The question here is do they need permission from the copyright owners to train the AI systems? What does it mean exactly to train an AI system? And how and why do they need copyright protected content?
First, we need to understand what is training in this context: training an AI system, particularly in the context of machine learning and deep learning, refers to the process of feeding the system a vast amount of data and content to help it learn and make predictions or decisions without being explicitly programmed for that task. During this process, the system adjusts its internal parameters to optimize its performance based on the feedback it receives from the training data. Essentially, the AI learns from past examples and refines its understanding to better predict future outcomes[2]. Hence, AI systems require high-quality and diverse datasets to be effectively trained. In numerous situations, AI training often relies on copyrighted materials[3] because they offer high-quality, valuable content that reflects current technological advancements and prevailing social and cultural trends. Consequently, for optimal performance, AI systems may need to utilize, replicate, adapt, and even disseminate such content to deliver the most effective results to users and benefit the broader public. In copyright terminology, AI systems may need to reproduce, communicate and even transform such copyrighted protected content.
AI system developers assert that incorporating copyrighted material can greatly enhance an AI model’s accuracy and scope. For example, when training a model to understand human language, copyrighted materials such as literary works[4], articles, and other writings are invaluable. Relying solely on public domain or any other non-copyrighted content for AI training might not be adequate given the fast-paced advancements in today’s world. This method could yield obsolete and constrained outcomes, particularly when limited to content from authors who died more than 70-80 years ago[5].
The pressing question remains: Is it permissible for them to use copyrighted content without the consent of the copyright holders? The answer is complex. While training AI models on copyrighted data might be considered fair use in some contexts, generating content from these models could pose legal challenges[6].
Central to this debate is whether the use of copyrighted materials for AI training falls under the “fair use” doctrine in the USA. Alternatively, in the European Union, the discussion revolves around any potential limitations on the exclusive rights granted to copyright holders. It’s highly probable that these cases will escalate to the highest judicial courts: the U.S. Supreme Court (“SCOTUS”) and the Court of Justice of the European Union (“CJEU”).
The outcomes of these cases will undoubtedly influence AI operations, their monetization strategies, the range of materials they can utilize, and consequently, the comprehensiveness and efficacy of these AI systems.
Interestingly, there’s a possibility that the SCOTUS and the CJEU might arrive at contrasting verdicts on the matter.
The fair use doctrine of the U.S. copyright statute
Now, let’s explore deeper into the situation in the USA, where most of these cases are currently under scrutiny.

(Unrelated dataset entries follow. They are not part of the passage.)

(** * TORAX source models: the constant-fraction impurity radiation sink
      and the pydantic configuration of the sources

    A shallow embedding of
      - [torax/sources/impurity_radiation_heat_sink/impurity_radiation_constant_fraction.py]
      - [torax/sources/pydantic_model.py]
    followed by the properties of these modules.

    Conventions.
      - Python exceptions are values of [exn]; a computation that may raise
        has type [result A] and is sequenced with [x ← m; k].
      - A Python [dict] is an association list in insertion order (iteration
        order decides the order of the floating point additions); a
        well-formed one has pairwise distinct keys.
      - A rank-1 [jax.Array] is a [list] of scalars of an abstract type [F]
        with the operations of the class [Scalar]; no algebraic law is
        assumed of them unless a statement lists it. *)

From Stdlib Require Import Ascii String QArith Qcanon Lia PrimFloat.
From stdpp Require Import base option list gmap strings.

#[local] Set Warnings "-inexact-float,-register-all".

Local Open Scope string_scope.
Local Open Scope list_scope.
Local Open Scope nat_scope.

(** ** Python: exceptions and dictionaries *)

Inductive exn : Type :=
| KeyError (key : string)
| AssertionError
| ValueError (msg : string)
| TypeError (msg : string)
| IndexError (msg : string)
| AttributeError (msg : string)
| ValidationError (msg : string).
(** * BedrockScanner: the UDP probe, the status decoder and the scan loop

    A shallow embedding of [Scanner.py] (the two other variants of the
    repository, [scannerV1.py] and [ScannerV2.py], contain the same
    [scan_ports], [check_bedrock_port], [get_server_info] and
    [safe_decode] bodies).

    Python values are modelled as follows:
    - [bytes] objects are lists of [byte];
    - [str] objects are lists of Unicode code points ([Z]);
    - [int] is [Z]; a float that is only truncated or passed on (the
      clock reading packed into a probe, a timeout) is the rational it
      denotes; the floats that are subtracted and printed (the elapsed
      time of a scan) are IEEE-754 binary64 numbers, [float];
    - exceptions are an inductive type and every statement that can raise
      lives in a state-and-exception monad [M];
    - the operating system (sockets, clock, remote peer) is an explicit
      oracle, the record [world]; opening a socket, setting its timeout,
      sending a datagram and releasing the socket are logged. *)

From Stdlib Require Import String Strings.Byte QArith ZArith Lia Bool List
  FinFun Permutation Sorted Floats.SpecFloat.
Import ListNotations.

Local Open Scope Z_scope.
(** ** Properties *)

(** X19. [update_project_server_name] touches the file system only after the
    configuration was loaded and updated. When it returns, the project
    file holds the dump of that configuration and nothing else changed.
    When it raises, either the file system is what it was (the file
    cannot be read or written, is no YAML, holds an empty configuration,
    or the update raises), or the dump raised and the project file is
    left empty. *)
Theorem update_project_server_name_outcomes
    (yaml_safe_load : bytes -> outcome (heap * val))
    (yaml_dump : heap -> val -> outcome bytes)
    (project_file : path) (old_server_name : pystr) (server_name : val)
    (w : world) :
  match update_project_server_name yaml_safe_load yaml_dump project_file
          old_server_name server_name w with
  | (Returns _, w') =>
      exists data h project_config h' text,
        read_node (fs w) project_file = Ok data
        /\ yaml_safe_load data = Returns (h, project_config)
        /\ truth h project_config = true
        /\ update_participant_server_name project_config old_server_name
             server_name h = (Returns project_config, h')
        /\ yaml_dump h' project_config = Returns text
        /\ write_node (fs w) project_file text = Ok (fs w')
        /\ drawn w' = drawn w
  | (Raises e, w') =>
      w' = w
      \/ exists data h project_config h',
           read_node (fs w) project_file = Ok data
           /\ yaml_safe_load data = Returns (h, project_config)
           /\ truth h project_config = true
           /\ update_participant_server_name project_config old_server_name
                server_name h = (Returns project_config, h')
           /\ yaml_dump h' project_config = Raises e
           /\ write_node (fs w) project_file [] = Ok (fs w')
           /\ drawn w' = drawn w
  end.
Proof.
  unfold update_project_server_name.
  destruct (read_node (fs w) project_file) as [data|e] eqn:Hr; [|now left].
  destruct (yaml_safe_load data) as [[h cfg]|e] eqn:Hy; [|now left].
  destruct (truth h cfg) eqn:Ht; [|now left]. cbn [negb].
  rewrite update_project_server_name_config_eq.
  destruct (update_participant_server_name cfg old_server_name server_name h)
    as [[r|e] h'] eqn:Hu; [|now left].
  pose proof (update_participant_server_name_result _ _ _ _ _ _ Hu) as ->.
  destruct (write_node (fs w) project_file []) as [t0|e] eqn:H0; [|now left].
  destruct (yaml_dump h' cfg) as [text|e] eqn:Hd.
  - destruct (write_node_after_open _ text _ _ H0) as (t' & -> & Hw).
    exists data, h, cfg, h', text. auto 8.
  - right. exists data, h, cfg, h'. auto 8.
Qed.

(** X20. A file that holds an empty configuration (an empty document, which
    loads as [None], an empty mapping, an empty sequence, a zero) makes
    it raise [RuntimeError], and is left as it was. *)
Theorem update_project_server_name_empty
    (yaml_safe_load : bytes -> outcome (heap * val))
    (yaml_dump : heap -> val -> outcome bytes)
    (project_file : path) (old_server_name : pystr) (server_name : val)
    (w : world) (data : bytes) (h : heap) (project_config : val) :
  read_node (fs w) project_file = Ok data ->
  yaml_safe_load data = Returns (h, project_config) ->
  truth h project_config = false ->
  update_project_server_name yaml_safe_load yaml_dump project_file
    old_server_name server_name w
  = (Raises RuntimeError, w).
Proof.
  intros Hr Hy Ht. unfold update_project_server_name. now rewrite Hr, Hy, Ht.
Qed.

The US Copyright Act of 1976 provides in Section 107[7] that notwithstanding the exclusive rights of the owner of the copyright, the fair use of a copyrighted work, including such use by reproduction in copies or phonorecords or by any other means specified by that section, for purposes such as criticism, comment, news reporting, teaching (including multiple copies for classroom use), scholarship, or research, is not an infringement of copyright.
Under Section 107, while certain examples like criticism, news reporting, or teaching are highlighted, fair use is not confined to specific and limited unauthorized uses, as is the case in the European Union. Instead, fair use encompasses a broader range of uses. The legality of these uses is determined by the Courts, which evaluate and balance four specific factors to ascertain whether a particular use qualifies as fair use.
These factors are:
- the purpose and character of the use, including whether such use is of a commercial nature or is for nonprofit educational purposes;
- the nature of the copyrighted work;
- the amount and substantiality of the portion used in relation to the copyrighted work as a whole; and
- the effect of the use upon the potential market for or value of the copyrighted work.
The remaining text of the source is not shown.